Three new toxins from the scorpion Pandinus imperator selectively block certain voltage-gated K+ channels.

Three 35-amino acid peptide K+ channel toxins (pandinotoxins) were purified from the venom of the scorpion Pandinus imperaton the toxins are designated pandinotoxin (PiTX)-K alpha, PiTX-K beta, and PiTX-K gamma. In an 86Rb tracer flux assay on rat brain synaptosomes, all three toxins selectively blocked the component of the K(+)-stimulated 86Rb efflux that corresponds to a voltage-gated, rapidly inactivating (A-type) K+ current (IC50 = 6, 42, and 100 nM, respectively).
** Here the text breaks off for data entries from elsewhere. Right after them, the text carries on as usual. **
(* ===== verification/Groups.v ===== *)
(** * app/services/employment_groups.py and api/v1/admin_employment_groups.py

    Groups of employments that share their shift plans.  A service raises an
    [EmploymentGroupError] with a code; the endpoints roll back and answer with
    the status [_error] gives that code. *)

From stdpp Require Import relations.
From S2P Require Import Prelude Calendar TimeParse PragueTime Models TimeIntervals Breaks.
From S2P Require Import TimeMetrics Locks EmploymentAccess DayStatus AttendanceEvents.
From S2P Require Import MonthSummary AttendanceApi SystemInvariant.

#[local] Open Scope Z_scope.

(** [code_to_status] of [_error]. *)
Definition group_error_status (code : string) : Z :=
  if mem code ["group_not_found"; "employment_not_found"; "group_member_not_found"]%string then 404
  else if mem code ["duplicate_group_name"; "duplicate_group_member"]%string then 409
  else 400.
Definition group_error (code : string) : api_error := ApiError (group_error_status code) code.

(** [value.split()]: the maximal runs without white space. *)
Fixpoint split_words (l cur : list ascii) : list (list ascii) :=
  match l with
  | [] => match cur with [] => [] | _ => [rev cur] end
  | c :: l' =>
      if is_space c then match cur with [] => split_words l' [] | _ => rev cur :: split_words l' [] end
      else split_words l' (c :: cur)
  end.

(** [' '.join(words)]. *)
Fixpoint join_words (words : list (list ascii)) : list ascii :=
  match words with
  | [] => []
  | [w] => w
  | w :: rest => w ++ " "%char :: join_words rest
  end.

Definition squeeze (value : string) : string :=
  string_of_list_ascii (join_words (split_words (list_ascii_of_string value) [])).

Definition normalize_group_name (value : string) : result string :=
  match squeeze value with
  | EmptyString => Err (group_error "invalid_group_name")
  | normalized => Ok normalized
  end.

Definition normalize_member_ids (values : list Z) : result (list Z) :=
  guard (Z.of_nat (length values) <? 2) (group_error "group_requires_two_members") ?;;
  guard (negb (Nat.eqb (length (dedup values)) (length values)))
    (group_error "duplicate_group_member") ?;;
  Ok values.

(** [_load_employments]: as many employments as ids. *)
Definition load_employments (db : DB) (member_ids : list Z) : result (list Employment) :=
  let rows := where_ (λ e, mem (em_id e) member_ids) (employments db) in
  guard (negb (Nat.eqb (length rows) (length member_ids))) (group_error "employment_not_found") ?;;
  Ok rows.

Definition get_group (db : DB) (group_id : Z) : option EmploymentGroup :=
  one_or_none (where_ (λ g, eg_id g =? group_id) (groups db)).

(** [group.members], as employment ids. *)
Definition group_members (db : DB) (group_id : Z) : list Z :=
  gm_employment_id <$> where_ (λ m, gm_group_id m =? group_id) (members db).

(** [_ensure_unique_name]. *)
Definition ensure_unique_name (db : DB) (name : string) (excluding_id : option Z) : result unit :=
  guard (existsb (λ g, String.eqb (lower (eg_name g)) (lower name) &&
      match excluding_id with Some i => negb (eg_id g =? i) | None => true end) (groups db))
    (group_error "duplicate_group_name").

Definition add_members (group_id : Z) (ids : list Z) (db : DB) : DB :=
  set_members (members db ++ (mk_member group_id <$> ids)) db.

Definition delete_members (p : EmploymentGroupMember → bool) (db : DB) : DB :=
  set_members (delete_where p (members db)) db.

(** [db.delete(group)]: the members go with it. *)
Definition delete_group (group_id : Z) (db : DB) : DB :=
  set_groups (delete_where (λ g, eg_id g =? group_id) (groups db))
    (delete_members (λ m, gm_group_id m =? group_id) db).

Definition create_group (db : DB) (name : string) (member_ids : list Z)
    : result (DB * EmploymentGroup) :=
  let? name := normalize_group_name name in
  let? ids := normalize_member_ids member_ids in
  ensure_unique_name db name None ?;;
  let? _ := load_employments db ids in
  let group := mk_group (next_id db) name in
  Ok (add_members (eg_id group) ids (bump_id (set_groups (groups db ++ [group]) db)), group).

Definition require_group (db : DB) (group_id : Z) : result EmploymentGroup :=
  or_raise (get_group db group_id) (group_error "group_not_found").

Definition replace_members (db : DB) (group_id : Z) (member_ids : list Z) : result DB :=
  let? ids := normalize_member_ids member_ids in
  let? group := require_group db group_id in
  let? _ := load_employments db ids in
  Ok (add_members (eg_id group) ids (delete_members (λ m, gm_group_id m =? eg_id group) db)).

Definition rename_group (db : DB) (group_id : Z) (name : string) : result DB :=
  let? group := require_group db group_id in
  let? normalized := normalize_group_name name in
  ensure_unique_name db normalized (Some (eg_id group)) ?;;
  Ok (set_groups (update_where (λ g, eg_id g =? eg_id group)
    (λ g, mk_group (eg_id g) normalized) (groups db)) db).

(** Whether the group had to be deleted. *)
Definition remove_members (db : DB) (group_id : Z) (member_ids : list Z) : result (DB * bool) :=
  let? group := require_group db group_id in
  guard (negb (forallb (λ i, mem i (group_members db (eg_id group))) member_ids))
    (group_error "group_member_not_found") ?;;
  let db1 := delete_members
    (λ m, (gm_group_id m =? eg_id group) && mem (gm_employment_id m) member_ids) db in
  let remaining := Z.of_nat (length (group_members db1 (eg_id group))) in
  if remaining <? 2 then Ok (delete_group (eg_id group) db1, true) else Ok (db1, false).

(** The groups are read before the loop. *)
Definition remove_groups_for_employment (db : DB) (employment_id : Z) : result DB :=
  fold_result (λ db group_id, let? (db', _) := remove_members db group_id [employment_id] in Ok db')
    (gm_group_id <$> where_ (λ m, gm_employment_id m =? employment_id) (members db)) db.

(** ** The endpoints *)

Section Endpoints.
Context `{zone : PragueZone}.

Definition name_too_long (name : string) : bool := 160 <? Z.of_nat (String.length name).

Definition admin_create_employment_group (db : DB) (name : string) (employment_ids : list Z)
    : result (DB * EmploymentGroup) :=
  guard (name_too_long name || (Z.of_nat (length employment_ids) <? 2)) validation_error ?;;
  let? (db', group) := create_group db (squeeze name) employment_ids in
  Ok (commit db', group).

Definition admin_update_employment_group (db : DB) (group_id : Z) (name : string) : result DB :=
  guard (name_too_long name) validation_error ?;;
  let? db' := rename_group db group_id name in Ok (commit db').

Definition admin_replace_employment_group_members (db : DB) (group_id : Z)
    (employment_ids : list Z) : result DB :=
  guard (Z.of_nat (length employment_ids) <? 1) validation_error ?;;
  let? db' := replace_members db group_id employment_ids in Ok (commit db').

Definition admin_remove_employment_group_members (db : DB) (group_id : Z)
    (employment_ids : list Z) : result (DB * bool) :=
  guard (Z.of_nat (length employment_ids) <? 1) validation_error ?;;
  let? (db', group_deleted) := remove_members db group_id employment_ids in
  Ok (commit db', group_deleted).

Definition admin_delete_employment_group (db : DB) (group_id : Z) : result DB :=
  let? group := require_group db group_id in Ok (commit (delete_group (eg_id group) db)).
End Endpoints.

(** ** Well-formed groups

    Names are unique without regard to case, members exist and are distinct. *)
Definition group_name_key (g : EmploymentGroup) : string := lower (eg_name g).

Record groups_wf (db : DB) : Prop := {
  gw_groups : keyed eg_id group_name_key (next_id db) (groups db);
  gw_named : ∀ g, g ∈ groups db → eg_name g ≠ ""%string;
  gw_distinct : NoDup (members db);
  gw_group : ∀ m, m ∈ members db → gm_group_id m ∈ eg_id <$> groups db;
  gw_employment : ∀ m, m ∈ members db → gm_employment_id m ∈ em_id <$> employments db;
}.
(* ===== verification/EmploymentSafety.v ===== *)
(** * Safety of the administration of employments

    Creating, changing and deleting an employment keeps the invariants; the
    rows that stay are those of the other employments and those inside the
    new period; the persisted metrics stay those a recomputation gives. *)

From stdpp Require Import relations.
From S2P Require Import Prelude Calendar TimeParse Format PragueTime Models TimeIntervals Breaks.
From S2P Require Import TimeMetrics Locks EmploymentAccess DayStatus AttendanceEvents.
From S2P Require Import MonthSummary AttendanceApi SystemInvariant Period Groups.
From S2P Require Import AdminEmployments EmploymentRows.
From Stdlib Require Import QArith Qround.
#[local] Open Scope Z_scope.

(** ** The metrics depend on the metric profile only *)

Definition same_metric_settings (e e' : Employment) : Prop :=
  em_id e' = em_id e ∧ em_employment_type e' = em_employment_type e ∧
  metric_profile (profile_of e') = metric_profile (profile_of e).

Lemma calculate_daily_settings e e' d i :
  same_metric_settings e e' → calculate_daily_metrics e' d i = calculate_daily_metrics e d i.
Proof.
  destruct e, e'. unfold same_metric_settings, metric_profile, profile_of. simpl.
  by intros (-> & -> & [= -> -> -> -> -> ->]).
Qed.

(** A day without its full-day hours. *)
Definition erase_status (d : DaySummary) : DaySummary :=
  mk_day (dy_date d) (dy_attendance d) (dy_plan d) (dy_effective_status d) (dy_worked d) (dy_planned d)
    (dy_worked_state d) (dy_planned_state d) (mk_dsm None None None).

Lemma existsb_fmap {A B} (p : B → bool) (f : A → B) l :
  existsb p (f <$> l) = existsb (λ x, p (f x)) l.
Proof. induction l as [|x l IH]; csimpl; [done|]. by rewrite IH. Qed.

Lemma summary_rows_erased i s s' :
  erase_status <$> ms_day_summaries s' = erase_status <$> ms_day_summaries s →
  summary_rows i s' = summary_rows i s.
Proof.
  intros H.
  assert (Hp : month_summary_source_presence s' = month_summary_source_presence s).
  { unfold month_summary_source_presence. f_equal.
    - pose proof (f_equal (existsb (λ d, is_some (dy_attendance d) ||
        negb (String.eqb (dy_worked_state d) "empty") || positive_total (dy_worked d))) H) as E.
      by rewrite !existsb_fmap in E.
    - pose proof (f_equal (existsb (λ d, is_some (dy_plan d) ||
        negb (String.eqb (dy_planned_state d) "empty") || positive_total (dy_planned d))) H) as E.
      by rewrite !existsb_fmap in E. }
  unfold summary_rows. rewrite Hp. destruct (month_summary_source_presence s) as [a p].
  pose proof (f_equal (λ l, mjoin (day_metric_rows i a p <$> l)) H) as E.
  simpl in E. by rewrite <- !list_fmap_compose in E.
Qed.

Section Safety.
Context `{zone : PragueZone} `{!PragueZoneLaws zone}.

Lemma build_day_settings db e e' start stop evs pi d x :
  same_metric_settings e e' → build_day db e start stop false evs pi d = Ok x →
  ∃ x', build_day db e' start stop false evs pi d = Ok x' ∧ erase_status x' = erase_status x.
Proof.
  intros Hs H. destruct (Hs) as (Hid & _). unfold build_day in *. rewrite Hid.
  apply rbind_ok in H as (sm & _ & H).
  set (st := effective_status _ _) in *. destruct (day_status_metrics_total e' st) as [sm' ->].
  cbn [rbind]. rewrite !(calculate_daily_settings e e') by done.
  apply rbind_ok in H as (w & -> & H). cbn [rbind]. apply rbind_ok in H as (pl & -> & H).
  cbn [rbind]. injection H as <-. by eexists.
Qed.

Lemma map_result_related {A B C} (f f' : A → result B) (g : B → C) l ys :
  (∀ x y, f x = Ok y → ∃ y', f' x = Ok y' ∧ g y' = g y) → map_result f l = Ok ys →
  ∃ ys', map_result f' l = Ok ys' ∧ g <$> ys' = g <$> ys.
Proof.
  intros H. revert ys. induction l as [|x l IH]; intros ys; simpl; [by intros [= <-]; exists []|].
  intros (y & Hy & (zs & Hzs & [= <-])%rbind_ok)%rbind_ok.
  destruct (H _ _ Hy) as (y' & -> & Hg). destruct (IH _ Hzs) as (zs' & -> & Hgs). simpl.
  exists (y' :: zs'). split; [done|]. csimpl. by rewrite Hg, Hgs.
Qed.

Lemma month_metric_rows_settings db e e' y m :
  plans_valid db → same_metric_settings e e' →
  month_metric_rows db e' y m = month_metric_rows db e y m.
Proof.
  intros Hv Hs. destruct (Hs) as (Hid & _).
  destruct (build_summary_total db e y m Hv) as [s Hsum]. unfold month_metric_rows.
  rewrite Hsum. cbn [rbind]. unfold build_employment_summary in *.
  destruct (month_range y m) as [start stop]. rewrite Hid.
  apply rbind_ok in Hsum as (pi & -> & Hsum). cbn [rbind].
  apply rbind_ok in Hsum as (days & Hdays & [= <-]).
  destruct (map_result_related _ (build_day db e' start stop false
    (events_by_time (events_of db (em_id e))) pi) erase_status _ _
    (λ d x, build_day_settings db e e' start stop _ pi d x Hs) Hdays) as (days' & -> & He).
  cbn [rbind]. f_equal. by apply summary_rows_erased.
Qed.
(* ===== verification/RateLimit.v ===== *)
(** * app/security/integration_rate_limit.py: the sliding-window limiter

    [_buckets] maps a key to the times of the requests it let through, oldest
    first; every worker process has its own.  [time.monotonic()] is an integer
    number of ticks; [second] ticks make a second. *)

From stdpp Require Import gmap.
From S2P Require Import Prelude.
#[local] Open Scope Z_scope.

Section RateLimit.
Context (second : Z).

Definition WINDOW_SECONDS : Z := 60.
Definition window_ticks : Z := WINDOW_SECONDS * second.

(** The deque of one key. *)
Fixpoint cleanup (bucket : list Z) (now : Z) : list Z :=
  match bucket with
  | t :: rest => if window_ticks <=? now - t then cleanup rest now else bucket
  | [] => []
  end.

Definition rate_limited : api_error := ApiError 429 "rate_limited".

(** What the limiter reads of a request: the key that the authentication left
    in [request.state], the header x-real-ip and [request.client.host]. *)
Record RateRequest := mk_rate_request {
  rr_rate_key : option string;
  rr_x_real_ip : option string;
  rr_client_host : option string;
}.

Definition source_of (rq : RateRequest) : string :=
  match rr_x_real_ip rq with
  | Some (String _ _ as x) => x
  | _ => default "unknown"%string (rr_client_host rq)
  end.
Definition client_key (rq : RateRequest) : string :=
  match rr_rate_key rq with
  | Some (String _ _ as k) => k
  | _ => ("ip:" +:+ source_of rq)%string
  end.
Definition integration_bucket_key (namespace : string) (rq : RateRequest) : string :=
  (namespace +:+ ":" +:+ client_key rq)%string.

(** [enforce_rate_limit]: the buckets after the call and whether the request
    may proceed. *)
Definition enforce_rate_limit (buckets : gmap string (list Z)) (rq : RateRequest) (namespace : string)
    (limit_per_minute now : Z) : gmap string (list Z) * result unit :=
  if limit_per_minute <=? 0 then (buckets, Ok tt)
  else
    let bucket_key := integration_bucket_key namespace rq in
    let bucket := cleanup (default [] (buckets !! bucket_key)) now in
    if limit_per_minute <=? Z.of_nat (length bucket)
    then (<[bucket_key := bucket]> buckets, Err rate_limited)
    else (<[bucket_key := bucket ++ [now]]> buckets, Ok tt).

(** [_enforce_configured_limit]. *)
Definition enforce_configured_limit (enabled : bool) (buckets : gmap string (list Z))
    (rq : RateRequest) (namespace : string) (limit_per_minute now : Z)
    : gmap string (list Z) * result unit :=
  if enabled then enforce_rate_limit buckets rq namespace limit_per_minute now
  else (buckets, Ok tt).

Definition reset_integration_rate_limits : gmap string (list Z) := ∅.

(** ** A history of requests

    Requests to one process in the order of the clock, each with its namespace
    and its time; and the accepted times of each bucket, oldest first. *)
Definition timed_request : Type := string * RateRequest * Z.
Definition key_of (r : timed_request) : string := integration_bucket_key r.1.1 r.1.2.

Record history := mk_history {
  h_buckets : gmap string (list Z);
  h_accepted : string → list Z;
}.

Definition request (limit : string → Z) (h : history) (r : timed_request) : history :=
  let '(b, res) := enforce_rate_limit (h_buckets h) r.1.2 r.1.1 (limit (key_of r)) r.2 in
  mk_history b (λ k, h_accepted h k ++
    match res with Ok _ => if decide (k = key_of r) then [r.2] else [] | Err _ => [] end).

Definition run (limit : string → Z) (rs : list timed_request) : history :=
  fold_left (request limit) rs (mk_history ∅ (λ _, [])).

(** Accepted requests of a key in the window that ends at [t]. *)
Definition in_window (t : Z) (l : list Z) : list Z :=
  where_ (λ x, (t - window_ticks <? x) && (x <=? t)) l.

(** ** Lemmas *)

Lemma cleanup_where b now :
  StronglySorted Z.le b → cleanup b now = where_ (λ x, now - window_ticks <? x) b.
Proof.
  induction 1 as [|t b Hs IH Hle]; [done|]. unfold where_ in *. simpl.
  destruct (window_ticks <=? now - t) eqn:E; bool_hyps.
  - rewrite (proj2 (Z.ltb_ge _ _)) by lia. exact IH.
  - rewrite (proj2 (Z.ltb_lt _ _)) by lia. f_equal. symmetry. apply (where_all (λ x, _ <? x)).
    intros x Hx. rewrite Forall_forall in Hle. specialize (Hle x Hx). apply Z.ltb_lt. lia.
Qed.

Lemma in_window_app t l1 l2 : in_window t (l1 ++ l2) = in_window t l1 ++ in_window t l2.
Proof. apply where_app. Qed.

(** What is known of one key after a history that ended at [now]. *)
Record bucket_ok (limit now : Z) (bucket accepted : list Z) : Prop := {
  bk_sorted : StronglySorted Z.le accepted;
  bk_past : Forall (λ x, x <= now) accepted;
  bk_bucket : ∃ old, accepted = old ++ bucket ∧ Forall (λ x, x <= now - window_ticks) old;
  bk_bound : ∀ t, Z.of_nat (length (in_window t accepted)) <= limit;
}.

Lemma in_window_old t old : Forall (λ x, x <= t - window_ticks) old → in_window t old = [].
Proof.
  intros H. apply where_nil_iff. intros x Hx. rewrite Forall_forall in H. specialize (H x Hx).
  apply andb_false_iff. left. apply Z.ltb_ge. lia.
Qed.

Lemma in_window_now now b :
  Forall (λ x, x <= now) b → in_window now b = where_ (λ x, now - window_ticks <? x) b.
Proof.
  intros H. apply where_ext. intros x Hx. rewrite Forall_forall in H. specialize (H x Hx).
  rewrite (proj2 (Z.leb_le x now)) by lia. apply andb_true_r.
Qed.

Lemma bucket_ok_empty limit now : 0 < limit → bucket_ok limit now [] [].
Proof.
  intros Hl. constructor; [constructor|constructor|by exists []|]. intros t. simpl. lia.
Qed.

Lemma bucket_ok_cleanup limit now now' b acc :
  now <= now' → bucket_ok limit now b acc →
  bucket_ok limit now' (cleanup b now') acc ∧ cleanup b now' = in_window now' acc.
Proof.
  intros Hn [S P (old & -> & Ho) B].
  assert (Hs : StronglySorted Z.le b) by (clear -S; induction old; [done|]; by inversion S; auto).
  assert (Hp : Forall (λ x, x <= now') (old ++ b)) by (eapply Forall_impl; [exact P|simpl; lia]).
  assert (Ho' : Forall (λ x, x <= now' - window_ticks) old)
    by (eapply Forall_impl; [exact Ho|simpl; lia]).
  assert (Hc : cleanup b now' = in_window now' (old ++ b)).
  { rewrite in_window_app, in_window_old by done. rewrite in_window_now; [by apply cleanup_where|].
    by apply Forall_app in Hp as [_ ?]. }
  split; [|done]. constructor; [done|done| |done].
  clear -Hs Ho'. rewrite cleanup_where by done.
  revert old Ho'. induction Hs as [|t b Hs IH Hle]; intros old Ho; [by exists old|].
  unfold where_ in *. simpl. destruct (now' - window_ticks <? t) eqn:E; bool_hyps.
  - exists old. split; [|done]. do 2 f_equal. symmetry. apply (where_all (λ x, _ <? x)).
    intros x Hx. rewrite Forall_forall in Hle. specialize (Hle x Hx). apply Z.ltb_lt. lia.
  - destruct (IH (old ++ [t])) as (old' & He & Ho').
    + apply Forall_app. split; [done|]. constructor; [lia|constructor].
    + exists old'. split; [|done]. by rewrite <- He, <- app_assoc.
Qed.

Lemma bucket_ok_accept limit now b acc :
  0 < second → bucket_ok limit now b acc → b = in_window now acc → Z.of_nat (length b) < limit →
  bucket_ok limit now (b ++ [now]) (acc ++ [now]).
Proof.
  intros Hsec [S P (old & He & Ho) B] Hb Hlen. rewrite Forall_forall in P. constructor.
  - apply StronglySorted_app; [|done|repeat constructor].
    intros x y Hx ->%list_elem_of_singleton. by apply P.
  - rewrite Forall_forall. intros x [Hx| ->%list_elem_of_singleton]%elem_of_app; [by apply P|lia].
  - exists old. split; [by rewrite He, app_assoc|done].
  - intros t. rewrite in_window_app, length_app. specialize (B t).
    unfold in_window at 2, where_. simpl.
    destruct ((t - window_ticks <? now) && (now <=? t)) eqn:E; simpl; [|lia]. bool_hyps.
    assert (Hsub : (length (in_window t acc) <= length b)%nat); [|lia].
    rewrite Hb. unfold in_window, where_.
    assert (Hw : ∀ x, x ∈ acc → (t - window_ticks <? x) && (x <=? t) = true →
      (now - window_ticks <? x) && (x <=? now) = true).
    { intros x Hx Hin. bool_hyps. specialize (P x Hx).
      rewrite (proj2 (Z.ltb_lt _ _)) by lia. by apply Z.leb_le. }
    clear -Hw. induction acc as [|x acc IH]; simpl; [done|].
    pose proof (Hw x) as Hx. destruct (_ && (x <=? t)) eqn:E.
    + rewrite Hx by (try done; left). simpl. apply le_n_S, IH. intros y Hy. apply Hw. by right.
    + destruct (_ && (x <=? now)); simpl; [apply le_S|]; apply IH; intros y Hy; apply Hw; by right.
Qed.

(** One request keeps every limited key in order. *)
Lemma request_ok limit h r now k :
  0 < second → 0 < limit k → now <= r.2 →
  bucket_ok (limit k) now (default [] (h_buckets h !! k)) (h_accepted h k) →
  bucket_ok (limit k) r.2 (default [] (h_buckets (request limit h r) !! k))
    (h_accepted (request limit h r) k) ∧
  (k = key_of r →
   h_accepted (request limit h r) k = h_accepted h k ++
     if Z.of_nat (length (in_window r.2 (h_accepted h k))) <? limit k then [r.2] else []).
Proof.
  intros Hsec Hl Hn Hk. unfold request, enforce_rate_limit. fold (key_of r).
  generalize (key_of r). intros key. destruct r as [r0 t]. simpl in *.
  pose proof (bucket_ok_cleanup _ _ _ _ _ Hn Hk) as [Hc Heq].
  destruct (decide (k = key)) as [->|Hne].
  - rewrite (proj2 (Z.leb_gt _ _)) by lia.
    destruct (limit key <=? _) eqn:E; simpl; rewrite lookup_insert_eq, ?decide_True by done; simpl;
      rewrite <- Heq; bool_hyps.
    + rewrite app_nil_r, (proj2 (Z.ltb_ge _ _)) by lia. by rewrite app_nil_r.
    + rewrite (proj2 (Z.ltb_lt _ _)) by lia. split; [|done].
      by apply bucket_ok_accept.
  - assert (bucket_ok (limit k) t (default [] (h_buckets h !! k)) (h_accepted h k)) as Hk'.
    { destruct Hk as [S P (old & He & Ho) B]. constructor; [done| | |done].
      - eapply Forall_impl; [exact P|simpl; lia].
      - exists old. split; [done|]. eapply Forall_impl; [exact Ho|simpl; lia]. }
    split; [|done].
    destruct (limit key <=? 0); [simpl; by rewrite decide_False, app_nil_r|].
    destruct (limit key <=? _); simpl; rewrite lookup_insert_ne by done; [by rewrite app_nil_r|].
    by rewrite decide_False, app_nil_r.
Qed.

Lemma fold_request_ok limit rs h now k :
  0 < second → 0 < limit k → StronglySorted Z.le (now :: (snd <$> rs)) →
  bucket_ok (limit k) now (default [] (h_buckets h !! k)) (h_accepted h k) →
  ∃ now', now' ∈ now :: (snd <$> rs) ∧
    bucket_ok (limit k) now' (default [] (h_buckets (fold_left (request limit) rs h) !! k))
      (h_accepted (fold_left (request limit) rs h) k).
Proof.
  intros Hsec Hl. revert h now. induction rs as [|r rs IH]; intros h now Hs Hk; simpl.
  - exists now. split; [left|done].
  - inversion_clear Hs as [|? ? Hs' Hle].
    assert (Hr : now <= r.2) by (rewrite Forall_forall in Hle; apply Hle; left).
    destruct (IH (request limit h r) r.2 Hs') as (now' & Hin & Hok); [by eapply request_ok|].
    exists now'. split; [by right|done].
Qed.

Lemma StronglySorted_snoc_inv (l : list Z) t :
  StronglySorted Z.le (l ++ [t]) → StronglySorted Z.le l ∧ ∀ x, x ∈ l → x <= t.
Proof.
  induction l as [|y l IH]; simpl; intros Hs; [split; [constructor|]; by intros x ?%elem_of_nil|].
  inversion_clear Hs as [|? ? H1 H2]. apply Forall_app in H2 as [H2 H3]. inversion_clear H3.
  destruct (IH H1) as [IH1 IH2]. split; [by constructor|].
  intros x [->|Hx]%elem_of_cons; auto.
Qed.

(** ** Property *)

(** No limit: a limit of zero or less lets everything through. *)
Lemma unlimited limit h r :
  limit (key_of r) <= 0 →
  h_accepted (request limit h r) (key_of r) = h_accepted h (key_of r) ++ [r.2].
Proof.
  intros Hl. unfold request, enforce_rate_limit. rewrite (proj2 (Z.leb_le _ _)) by done. simpl.
  by rewrite decide_True.
Qed.

Lemma bucket_run_ok limit rs k :
  0 < second → 0 < limit k → StronglySorted Z.le (snd <$> rs) →
  ∃ now, (rs = [] ∨ now ∈ snd <$> rs) ∧ bucket_ok (limit k) now
    (default [] (h_buckets (run limit rs) !! k)) (h_accepted (run limit rs) k).
Proof.
  intros Hsec Hl Hs. destruct rs as [|r rs]; [exists 0; split; [by left|by apply bucket_ok_empty]|].
  destruct (fold_request_ok limit (r :: rs) (mk_history ∅ (λ _, [])) r.2 k) as (now & Hin & Hok);
    [done|done| |by apply bucket_ok_empty|].
  - rewrite fmap_cons in *. inversion_clear Hs as [|? ? H1 H2]. by repeat constructor.
  - exists now. split; [right|done]. rewrite fmap_cons in *.
    apply elem_of_cons in Hin as [->|Hin]; [left|done].
Qed.

(** C39: in one process, whatever the order of requests of different keys, a
    key with a positive limit never has more than its limit of requests
    accepted in any window of 60 seconds, and a request is refused exactly
    when that many were accepted in the 60 seconds before it; a limit of zero
    or less lets every request through.  The key is the namespace of the
    endpoint with the client the authentication found, or else the address. *)
Theorem sliding_window_limit limit rs r
    (Hsec : 0 < second) (Hs : StronglySorted Z.le (snd <$> rs ++ [r])) :
  (∀ k u, 0 < limit k → Z.of_nat (length (in_window u (h_accepted (run limit rs) k))) <= limit k) ∧
  h_accepted (run limit (rs ++ [r])) (key_of r) = h_accepted (run limit rs) (key_of r) ++
    if (limit (key_of r) <=? 0) ||
       (Z.of_nat (length (in_window r.2 (h_accepted (run limit rs) (key_of r)))) <? limit (key_of r))
    then [r.2] else [].
Proof.
  rewrite fmap_app in Hs. apply StronglySorted_snoc_inv in Hs as [Hs Ht]. simpl in Ht. split.
  - intros k u Hl. destruct (bucket_run_ok limit rs k Hsec Hl Hs) as (now & _ & Hk). apply Hk.
  - unfold run. rewrite fold_left_app. simpl fold_left.
    destruct (Z.leb_spec (limit (key_of r)) 0) as [Hl|Hl]; [by apply unlimited|].
    destruct (bucket_run_ok limit rs _ Hsec Hl Hs) as (now & [->|Hn] & Hk).
    + by eapply (request_ok limit (run limit []) r r.2); [..|apply bucket_ok_empty|].
    + by eapply (request_ok limit (run limit rs) r); [..|by apply Ht| |].
Qed.

(** Several workers share nothing: together they let through as many times the
    limit as there are workers. *)
Theorem workers_limit limit (served : list (list timed_request)) k u
    (Hsec : 0 < second) (Hl : 0 < limit k)
    (Hs : Forall (λ rs, StronglySorted Z.le (snd <$> rs)) served) :
  sum_Z ((λ rs, Z.of_nat (length (in_window u (h_accepted (run limit rs) k)))) <$> served) <=
    Z.of_nat (length served) * limit k.
Proof.
  induction Hs as [|rs l Hr Hs IH]; [simpl; lia|]. rewrite fmap_cons. simpl.
  destruct (bucket_run_ok limit rs k Hsec Hl Hr) as (now & _ & Hk). pose proof (bk_bound _ _ _ _ Hk u). lia.
Qed.
End RateLimit.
These toxins blocked neither the noninactivating component of the K(+)-stimulated 86Rb efflux (corresponding to a delayed rectifier) nor the Ca(2+)-dependent component of the 86Rb efflux (i.e., a Ca(2+)-activated K+ current) in these terminals. PiTX-K alpha, which was expressed by recombinant methods, also blocked the Kv1.2 channel expressed in fibroblasts (IC50 = 32 pM). PiTX-K alpha and PiTX-K beta have identical amino acid sequences except for the seventh amino acid: a proline in PiTX-K alpha, and a glutamic acid in PiTX-K beta. They have substantial sequence homology, especially at the carboxyl termini, with another scorpion toxin, charybdotoxin (ChTX), which blocks both the Ca(2+)-activated and the rapidly inactivating. K(+)-stimulated 86Rb efflux components in synaptosomes and the Kv 1.2 channel PiTX-K gamma, however, has much less sequence homology. Conserved in all four toxins are three identically positioned disulfide bridges; an asparagine at position 30; and positive charges at positions 27, 31, and 34 (based on ChTX numbering). PiTX-K gamma is novel in that it has a fourth pair of cysteines. The PiTX structures were computer simulated, using ChTX as a model. We speculate that the three-dimensional structures of all three PiTXs resemble that of ChTX: a beta-sheet at the carboxyl terminus, containing three cysteines, is linked to the central alpha-helix by two disulfide bridges (C17-C35 and C13-C33) and to an extended amino-terminal fragment by the third disulfide bridge (C7-C28). Further analysis of the three-dimensional structures reveals differences that may help to explain the selectivity and affinity differences of these toxins.